Os laços entre os EUA e Cuba vão melhorar?

Por Diony Sanabia

Havana, 14 de abril (Prensa Latina) Embora uma mudança de política em relação a Cuba continue excluída das prioridades da Administração do Presidente dos Estados Unidos, Joe Biden, diversos setores reconhecem e promovem os benefícios de uma possível melhoria nas relações entre os dois países. .
Desde que se baseiem no respeito, na soberania e na não ingerência nos assuntos internos, as autoridades cubanas acolherão com agrado o diálogo e o entendimento com seu vizinho do norte, cujos governos estão decididos a destruir a Revolução durante seus mais de 60 anos. de existência.

Em março passado, a secretária de imprensa da Casa Branca, Jen Psaki, referiu-se à mencionada posição atual em relação à ilha caribenha, após afirmações anteriores de que o presidente ordenou uma revisão das políticas de seu antecessor no cargo, o republicano Donald Trump (2017-2020) .

Antes das últimas declarações da porta-voz, 80 congressistas democratas enviaram uma carta a Biden solicitando uma mudança nas cruéis estratégias e restrições impostas pelos Estados Unidos a Cuba no governo anterior.

Os legisladores pedem a renovação do diálogo produtivo com o Governo das Grandes Antilhas, de forma a “ajudar as famílias em dificuldade e promover uma abordagem mais construtiva, regressando rapidamente à política de compromisso e normalização das relações”.

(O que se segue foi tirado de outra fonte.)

(* ===== verification/PeerSafe.v ===== *)
(** * Properties of the peer task

    Instances of [Stable] for the two invariants, the steps a peer task
    takes, and what holds in every state it can reach. *)
From S2P Require Import Prelude Wire Net Notification Nlri BgpLs Attrs OpenMsg Msg Path PeerCaps Fsm RibTables LocRib PeerState Peer PeerInv.

(** ** The invariant *)
Record peer_inv (p : Peer) : Prop := {
  pi_delay : is_Some (delay_open_timer_started (timers (fsm p))) -> is_Some (conn p);
  pi_pending : is_Some (conn_pending p) -> is_Some (conn p) /\ conn_dialed p = true;
  pi_dialed : conn_dialed p = true -> is_Some (conn p);
  pi_gr : graceful_restart_negotiated (fsm p) = bool_decide (is_Some (graceful_restart (capabilities p)));
}.
Definition inv_kept (p p' : Peer) : Prop := peer_inv p -> peer_inv p'.

Lemma not_is_Some_None {A} : ~ is_Some (@None A).
Proof. by intros []. Qed.

#[export] Instance inv_kept_stable : Stable inv_kept.
Proof.
  split.
  - split; [intros p H; exact H|]. intros p q r H1 H2 H. apply H2, H1, H.
  - intros p p' [E0 E1 E2 E3 E4 E5 E6 E7] [H1 H2 H3 H4]. split; rewrite ?E1, ?E2, ?E3, ?E6, ?E7; try done.
    destruct E5 as [->| ->]; [done|by intros ?%not_is_Some_None].
  - intros p o _ [H1 H2 H3 H4]. by split.
  - intros p caps [H1 H2 H3 H4]. by split.
  - intros p v Hc [H1 H2 H3 H4]. by split.
  - intros d r p [H1 H2 H3 H4]. destruct (disconnect_spec d r p) as (p' & -> & [] & [] & _). cbn.
    split; rewrite ?dc_conn, ?dc_pending, ?dc_dialed, ?dc_delay; try (by intros ?%not_is_Some_None); try done.
    by rewrite ut_flag, ut_caps.
  - intros p [H1 H2 H3 H4]. unfold set_conn_pending, close, read, modify, emit, mbind, M_bind. cbn.
    destruct (conn_pending p); split; cbn; try done; by intros ?%not_is_Some_None.
  - intros p [H1 H2 H3 H4]. unfold replace_conn_with_pending, set_conn, close, read, modify, emit, mbind, M_bind. cbn.
    destruct (conn_pending p) as [c|] eqn:E; cbn; [|split; rewrite ?E; done].
    destruct (conn p); cbn; split; cbn; try done; by intros ?%not_is_Some_None.
Qed.

#[export] Instance inv_kept_event : EventStable inv_kept.
Proof. apply (free_state_event _). intros p s [H1 H2 H3 H4]. by split. Qed.

(** ** Going to Idle *)

(** The state of the machine is set by [handle_event] alone. *)
Definition same_state (p p' : Peer) : Prop := fsm_state (fsm p') = fsm_state (fsm p).
#[export] Instance same_state_stable : Stable same_state.
Proof.
  split.
  - split; [intros p; reflexivity|]. intros p q r H1 H2. unfold same_state in *. congruence.
  - by intros p p' [].
  - intros. reflexivity.
  - intros. reflexivity.
  - intros. reflexivity.
  - intros d r p. destruct (disconnect_spec d r p) as (p' & -> & _ & [] & _). done.
  - intros p. unfold set_conn_pending, close, read, modify, emit, mbind, M_bind. cbn. by destruct (conn_pending p).
  - intros p. unfold replace_conn_with_pending, set_conn, close, read, modify, emit, mbind, M_bind. cbn.
    destruct (conn_pending p); [|done]. by destruct (conn p).
Qed.

Definition never_errs {A} (m : M A) : Prop := forall p, exists p' a, m p = (p', Ok a).
Definition lands {A} (m : M A) : Prop := forall p, disconnected (m p).1.
Definition stays_down (p p' : Peer) : Prop := disconnected p -> disconnected p'.
#[export] Instance stays_down_preorder : PreOrder stays_down.
Proof. split; [intros p H; exact H|]. intros p q r H1 H2 H. apply H2, H1, H. Qed.

Lemma lands_now {A B} (m : M A) (f : A -> M B) : lands m -> (forall a, keeps stays_down (f a)) -> lands (m ≫= f).
Proof.
  intros Hm Hf p. unfold mbind, M_bind. specialize (Hm p). destruct (m p) as [p' [a| |]]; [|done..]. by apply Hf.
Qed.
Lemma lands_later {A B} (m : M A) (f : A -> M B) : never_errs m -> (forall a, lands (f a)) -> lands (m ≫= f).
Proof. intros Hm Hf p. unfold mbind, M_bind. destruct (Hm p) as (p' & a & ->). apply Hf. Qed.
Lemma lands_disconnect d r : lands (disconnect d r).
Proof. intros p. by destruct (disconnect_spec d r p) as (p' & -> & ? & _). Qed.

A critério dos signatários da carta, promovida pelos deputados Bobby Rush, Gwen Moore e Barbara Lee, as ordens executivas implementadas pela administração republicana endureceram as sanções a níveis não vistos há décadas.

Por meio do texto, os parlamentares instavam o Executivo a reiniciar a responsabilidade diplomática para se envolver em áreas de interesse mútuo como saúde e segurança, e reverter a decisão, tomada nos últimos dias da presidência de Trump, de voltar Cuba à lista unilateral de patrocinadores estatais do terrorismo.

No decorrer de sua campanha eleitoral, Biden disse que retiraria algumas das restrições ao comércio e às viagens entre os dois países, mas diferentes analistas apontam que cumprir essas promessas significará enfrentar vários obstáculos.

Ao mesmo tempo, Washington mantém o bloqueio econômico, comercial e financeiro contra a ilha, que teve um surto incomum durante a gestão republicana. Mais de 240 novas medidas foram impostas com o propósito de prejudicar a nação caribenha, subvertendo sua ordem interna, criando uma situação de ingovernabilidade e derrubando a Revolução que triunfou em 1º de janeiro de 1959.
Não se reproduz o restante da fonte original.